The Company is also pleased to announce the appointment of Darren Prins as its Chief Financial Officer. Mr. Prins is a Chartered Accountant and was formerly Corporate Controller for a gold producer with operations in South America. He brings several years of mining experience to the Company, having worked with several Canadian publicly listed mining companies in the audit and assurance practice at Ernst & Young LLP. His experience includes audit, accounting, internal controls, and debt financing. He holds a bachelor of finance degree from Simon Fraser University and a graduate diploma in accounting from the University of British Columbia. The Company wishes to thank outgoing CFO Colin Sutherland for his contributions.

About Timmins Gold

Focused solely in Mexico, Timmins Gold Corp. is in commercial gold production at its wholly owned San Francisco gold mine in Sonora, Mexico. The mine is an open pit heap leach operation. Timmins Gold has forecast production at a rate in excess of 100,000 ounces of gold per year. (Micon International NI 43-101F1 Technical Report dated November, 2011).

Cautionary Note Regarding Mineral Reserve and Resource Estimates

Timmins is subject to the reporting requirements of the applicable Canadian securities laws, and as a result we report our mineral reserves according to Canadian standards. Canadian reporting requirements for disclosure of mineral properties are governed by National Instrument 43-101 Standards of Disclosure for Mineral Projects ("NI 43-101"). The definitions of NI 43-101 are adopted from those given by the Canadian Institute of Mining, Metallurgy and Petroleum. U.S. reporting requirements are governed by the SEC Industry Guide 7 ("Guide 7"). These reporting standards have similar goals in terms of conveying an appropriate level of confidence in the disclosures being reported, but embody different approaches and definitions. For example, under Industry Guide 7, mineralization may not be classified as a "reserve" unless the determination has been made that the mineralization could be economically and legally produced or extracted at the time the reserve determination is made. In particular, we report "resources" in accordance with NI 43-101. While the terms "Mineral Resource", "Measured Mineral Resource", "Indicated Mineral Resource" and "Inferred Mineral Resource" are recognized and required by Canadian regulations, they are not defined terms under standards of the SEC and generally, U.S. companies are not permitted to report resources in documents filed with the SEC. As such, certain information contained in this press release concerning descriptions of mineralization and resources under Canadian standards is not comparable to similar information made public by United States companies subject to the reporting and disclosure requirements of the SEC. In addition, an "Inferred Mineral Resource" has a great amount of uncertainty as to its existence and as to its economic and legal feasibility, and you cannot assume that all or any part of an "Inferred Mineral Resource" will ever be upgraded to a higher category. Under Canadian rules, estimates of Inferred Mineral Resources may not form the basis of feasibility or other economic studies. You are cautioned not to assume that all or any part of Measured or Indicated Resources will ever be converted into Mineral Reserves, and not to assume that all or any part of an "Inferred Mineral Resource" exists, or is economically or legally mineable. In addition, the definitions of "Proven Mineral Reserves" and "Probable Mineral Reserves" under CIM standards differ in certain respects from the standards of the SEC.

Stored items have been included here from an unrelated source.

Lemma unbilled_request_leaves_no_probe_witness :
  wp (chat_completions alone clock upstream_ex post_reserve no_others (state_ex None) "req-1"
        (headers_ex None) request_ex) (secs 30, world_ex recovering)
    (fun _ st' => calm (aw_registry (snd st'))).
Proof.
  apply unbilled_request_leaves_no_probe.
  - intros n. constructor.
  - intros n. constructor.
  - exact upstream_in_time.
  - reflexivity.
  - exact calm_recovering.
  - apply one_due_alpha.
Defined.

End LivenessWitnesses.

Cautionary Note Regarding Forward-Looking Statements

Certain statements contained herein may constitute forward-looking statements and are made pursuant to the "safe harbor" provisions of the United States Private Securities Litigation Reform Act of 1995 and Canadian securities laws. Forward-looking statements are statements which relate to future events. Such statements include estimates, forecasts and statements as to management's expectations with respect to, among other things, business and financial prospects, financial multiples and accretion estimates, future trends, plans, strategies, objectives and expectations, including with respect to production, cash costs, exploration drilling, reserves and resources, exploitation activities and events or future operations. Information inferred from the interpretation of drilling results and information concerning mineral resource estimates may also be deemed to be forward-looking statements, as it constitutes a prediction of what might be found to be present when, and if, a project is actually developed.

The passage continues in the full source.